Absolutely—I can give that assurance. That is exactly what we are working and consulting on at the moment. Of course, people will be concerned about it, but there are positives to take from this. The most important thing is that, by trying to move people, eventually, on to a monthly payment, that will bring them much more into line with the world of work. One of the great problems we have had is that, when people who have been unemployed go into work, they find it very difficult to cope with having suddenly to take on and manage their arrangements. The key thing is that we want to get those who can do so to that point, and we will work with the others. For some, there may be interim two-weekly payments. At the moment, we are looking to trial a whole series of arrangements to make that much easier for them, and we will make sure that that happens.
Mr David Anderson (Blaydon) (Lab)
Is part of the Secretary of State’s strategy to help people move on to universal credit the expansion of food banks, which is seen as a disgrace and a condemnation of this Government across the country?
Not at all. When we came to office, I was told by the Department that despite the constant requests from a variety of people who provide food banks, in particular the Trussell Trust, to put their leaflets in jobcentres to advertise what they were doing, the last Government said no, because they did not want the embarrassment of their involvement. We immediately allowed them to do so, which is one reason for the increase in the number of people seeking food banks.
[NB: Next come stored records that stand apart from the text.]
(* ===== verification/Ring.v ===== *)
(** Circular buffers.

    Three components keep a queue in an array with a head and a tail index and grow
    it when the tail runs into the head: the per-service message queue
    ([skynet-src/skynet_mq.c]), the request and response queues of the package
    service ([src/service/package.c]) and the packet queue of netpack
    ([lualib-src/lua-netpack.c]).  This file has what they share: the representation
    relation between the array and the list it stores and the lemmas for reading at
    the head, writing at the tail and unrolling into a larger array. *)

From S2P Require Import Prelude.

Open Scope Z_scope.

(** [i + 1], back to [0] at the capacity. *)
Definition wrap1 (i cap : Z) : Z := if i + 1 >=? cap then 0 else i + 1.

Lemma wrap1_mod i cap : 0 ≤ i < cap → wrap1 i cap = (i + 1) mod cap.
Proof.
  intros Hi. unfold wrap1. destruct (Z.geb_spec (i + 1) cap) as [Hge|Hlt].
  - replace (i + 1) with cap by lia. by rewrite Z.mod_same by lia.
  - rewrite Z.mod_small; lia.
Qed.

Section ring.
Context {A : Type}.
Implicit Types (buf : list (option A)) (l : list A) (cap head tail : Z).

(** Slot [i] of the queue, counted from the head. *)
Definition ring_ix (head cap : Z) (i : nat) : nat :=
  Z.to_nat ((head + Z.of_nat i) mod cap).

Record ring_repr buf cap head tail l : Prop := {
  rr_len : Z.of_nat (length buf) = cap;
  rr_head : 0 ≤ head < cap;
  rr_room : Z.of_nat (length l) < cap;
  rr_tail : tail = (head + Z.of_nat (length l)) mod cap;
  rr_elem : ∀ i x, l !! i = Some x → buf !! ring_ix head cap i = Some (Some x)
}.

Lemma ring_repr_tail_range buf cap head tail l :
  ring_repr buf cap head tail l → 0 ≤ tail < cap.
Proof. intros [? ? ? -> ?]. apply Z.mod_pos_bound. lia. Qed.

Lemma ring_ix_inj head cap i j :
  0 < cap → Z.of_nat i < cap → Z.of_nat j < cap →
  ring_ix head cap i = ring_ix head cap j → i = j.
Proof.
  unfold ring_ix. intros Hc Hi Hj H.
  pose proof (Z.mod_pos_bound (head + Z.of_nat i) cap Hc).
  pose proof (Z.mod_pos_bound (head + Z.of_nat j) cap Hc).
  assert ((head + Z.of_nat i) mod cap = (head + Z.of_nat j) mod cap) as E by lia.
  assert ((Z.of_nat i - Z.of_nat j) mod cap = 0) as E'.
  { replace (Z.of_nat i - Z.of_nat j)
      with ((head + Z.of_nat i) - (head + Z.of_nat j)) by lia.
    rewrite Zminus_mod, E, Z.sub_diag. by apply Z.mod_0_l; lia. }
  apply Z.mod_divide in E' as [k Hk]; [|lia].
  assert (k = 0) by nia. lia.
Qed.

(** Head and tail meet exactly when the queue is empty. *)
Lemma ring_empty_iff buf cap head tail l :
  ring_repr buf cap head tail l → head = tail ↔ l = [].
Proof.
  intros [Hl Hh Hr -> _]. split.
  - intros E. destruct l as [|x l]; [done|exfalso]. cbn in *.
    assert (Hsub : (Z.of_nat (S (length l))) mod cap = 0).
    { replace (Z.of_nat (S (length l))) with
        ((head + Z.of_nat (S (length l))) - head) by lia.
      rewrite Zminus_mod, <- E, (Z.mod_small head cap Hh), Z.sub_diag.
      by apply Z.mod_0_l; lia. }
    rewrite Z.mod_small in Hsub; lia.
  - intros ->. cbn. rewrite Z.add_0_r, Z.mod_small; lia.
Qed.

(** The number of elements, as the code computes it from the indices. *)
Lemma ring_length buf cap head tail l :
  ring_repr buf cap head tail l →
  Z.of_nat (length l) = if head <=? tail then tail - head else tail + cap - head.
Proof.
  intros [Hl Hh Hr -> _].
  destruct (Z_lt_le_dec (head + Z.of_nat (length l)) cap).
  - rewrite Z.mod_small by lia. destruct (Z.leb_spec head (head + Z.of_nat (length l))); lia.
  - replace ((head + Z.of_nat (length l)) mod cap)
      with (head + Z.of_nat (length l) - cap).
    + destruct (Z.leb_spec head (head + Z.of_nat (length l) - cap)); lia.
    + apply Z.mod_unique with 1; lia.
Qed.

(** Reading at the head and stepping it. *)
Lemma ring_pop buf cap head tail x l :
  ring_repr buf cap head tail (x :: l) →
  rd_init buf head = Ok x ∧ ring_repr buf cap (wrap1 head cap) tail l.
Proof.
  intros [Hl Hh Hr -> He]. cbn [length] in *. split.
  - apply rd_init_ok; [lia|]. specialize (He 0%nat x eq_refl).
    unfold ring_ix in He. by rewrite Z.add_0_r, Z.mod_small in He.
  - rewrite wrap1_mod by done.
    assert (Hm : ∀ k, ((head + 1) mod cap + k) mod cap = (head + (1 + k)) mod cap).
    { intros k. rewrite Zplus_mod_idemp_l. f_equal. lia. }
    split; [done| |lia| |].
    + apply Z.mod_pos_bound. lia.
    + rewrite Hm. f_equal. lia.
    + intros i y Hy. unfold ring_ix. rewrite Hm.
      replace (head + (1 + Z.of_nat i)) with (head + Z.of_nat (S i)) by lia.
      by apply He.
Qed.

(** Writing at the tail and stepping it: the elements afterwards, with no claim
    that there is room. *)
Lemma ring_store_elem buf cap head tail l x i y :
  ring_repr buf cap head tail l →
  (l ++ [x]) !! i = Some y →
  <[Z.to_nat tail := Some x]> buf !! ring_ix head cap i = Some (Some y).
Proof.
  intros Hrr Hy. pose proof (ring_repr_tail_range _ _ _ _ _ Hrr) as Ht.
  destruct Hrr as [Hl Hh Hr Htl He].
  assert (Hti : Z.to_nat tail = ring_ix head cap (length l)) by (by rewrite Htl).
  apply lookup_app_Some in Hy as [Hy|[Hge Hy]].
  - rewrite list_lookup_insert_ne; [by apply He|].
    rewrite Hti. intros E. apply ring_ix_inj in E; [|lia|lia|];
      apply lookup_lt_Some in Hy; lia.
  - assert (i = length l) as ->.
    { apply lookup_lt_Some in Hy. cbn in Hy. lia. }
    rewrite Nat.sub_diag in Hy. injection Hy as ->.
    rewrite Hti. apply list_lookup_insert_eq. rewrite <- Hti. lia.
Qed.

Lemma ring_next_tail buf cap head tail l :
  ring_repr buf cap head tail l →
  wrap1 tail cap = (head + Z.of_nat (S (length l))) mod cap.
Proof.
  intros Hrr. pose proof (ring_repr_tail_range _ _ _ _ _ Hrr) as Ht.
  rewrite wrap1_mod by done. destruct Hrr as [_ _ _ -> _].
  rewrite Zplus_mod_idemp_l. f_equal. lia.
Qed.

Lemma ring_push buf cap head tail l x :
  ring_repr buf cap head tail l →
  Z.of_nat (length l) + 1 < cap →
  ring_repr (<[Z.to_nat tail := Some x]> buf) cap head (wrap1 tail cap) (l ++ [x])
  ∧ head ≠ wrap1 tail cap.
Proof.
  intros Hrr Hroom.
  assert (ring_repr (<[Z.to_nat tail := Some x]> buf) cap head (wrap1 tail cap) (l ++ [x]))
    as Hrr'.
  { split.
    - rewrite length_insert. apply Hrr.
    - apply Hrr.
    - rewrite length_app. cbn. lia.
    - rewrite (ring_next_tail _ _ _ _ _ Hrr), length_app. cbn. do 2 f_equal. lia.
    - intros i y Hy. by apply (ring_store_elem _ _ _ _ _ _ _ _ Hrr). }
  split; [done|]. rewrite (ring_empty_iff _ _ _ _ _ Hrr'). by destruct l.
Qed.

(** The tail reaches the head exactly when the last free slot is used. *)
Lemma ring_full buf cap head tail l :
  ring_repr buf cap head tail l →
  Z.of_nat (length l) + 1 = cap → head = wrap1 tail cap.
Proof.
  intros Hrr Hfull. rewrite (ring_next_tail _ _ _ _ _ Hrr).
  replace (Z.of_nat (S (length l))) with cap by lia.
  destruct Hrr as [_ Hh _ _ _].
  replace (head + cap) with (head + 1 * cap) by lia.
  rewrite Z.mod_add by lia. by rewrite Z.mod_small.
Qed.

Lemma ring_full_iff buf cap head tail l (x : A) :
  ring_repr buf cap head tail l →
  head = wrap1 tail cap ↔ Z.of_nat (length l) + 1 = cap.
Proof.
  intros Hrr. split; [|by eapply ring_full].
  intros E. destruct (decide (Z.of_nat (length l) + 1 < cap)) as [Hlt|Hge].
  - by destruct (ring_push _ _ _ _ _ x Hrr Hlt).
  - destruct Hrr. lia.
Qed.

(** The array a growing queue copies its elements to: elements first, the rest
    unwritten. *)
Lemma ring_repr_flat (new : list (option A)) cap l :
  Z.of_nat (length new) = cap → Z.of_nat (length l) < cap →
  (∀ i x, l !! i = Some x → new !! i = Some (Some x)) →
  ring_repr new cap 0 (Z.of_nat (length l)) l.
Proof.
  intros Hl Hr He. split; [done|lia|done| |].
  - rewrite Z.add_0_l, Z.mod_small; lia.
  - intros i x Hx. unfold ring_ix. rewrite Z.add_0_l.
    assert (i < length l)%nat by (by eapply lookup_lt_Some).
    rewrite Z.mod_small by lia. rewrite Nat2Z.id. by apply He.
Qed.

Lemma ring_repr_init cap :
  0 < cap → ring_repr (replicate (Z.to_nat cap) None) cap 0 0 [].
Proof.
  intros Hc. apply (ring_repr_flat _ cap []); [|cbn; lia|done].
  rewrite length_replicate. lia.
Qed.

End ring.

#[export] Hint Resolve ring_repr_tail_range : skynet.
I congratulate my right hon. Friend on retaining his position. Given that eligibility for free school meals is a key factor in determining deprivation and a key indicator of a child’s educational life chances, what assurances can he give that the structure and income bands of universal credit will not undermine the ability to target educational improvement where it is most needed?
May I say first that the work that my hon. Friend did at the Department for Education will stand the test of time and that people will thank him for it? The consultations and work we are doing on things such as passported benefits are critical to ensure that everybody’s position improves as a result of universal credit. I give him my personal guarantee that that is exactly what we will do.
Dame Anne Begg (Aberdeen South) (Lab)
Does the Secretary of State accept that somebody on jobseeker’s allowance with a disposable income of less than £70 a week who manages with fortnightly payments is actually very good at budgeting? The danger of monthly payments is not budgeting but the lack of money to buy everything that everybody else takes for granted and that a person should be able to buy with their benefit.
Absolutely—I accept that we have to deal with those issues. We are seeking to move to monthly payments. When payments moved from being weekly to fortnightly, everyone said it would cause major problems, but very little happened. We are putting in place requirements so that people may receive their money on a two-weekly basis if they are unable to cope. We recognise that when we introduce this process, people will have to transition into it so that they are not left with a period without any money. All that is under consideration. We are trialling the programmes to ensure that we get this right. I give the hon. Lady my assurance that we will not move on this unless we are certain we can make it work.
Stephen Lloyd (Eastbourne) (LD)
I am a strong advocate of universal credit, as the Secretary of State knows, but I retain a couple of concerns. The plan for a single person within the family to receive all the universal credit could be detrimental to women in particular. Will he confirm that there will be enough flexibility to ensure that women do not lose out?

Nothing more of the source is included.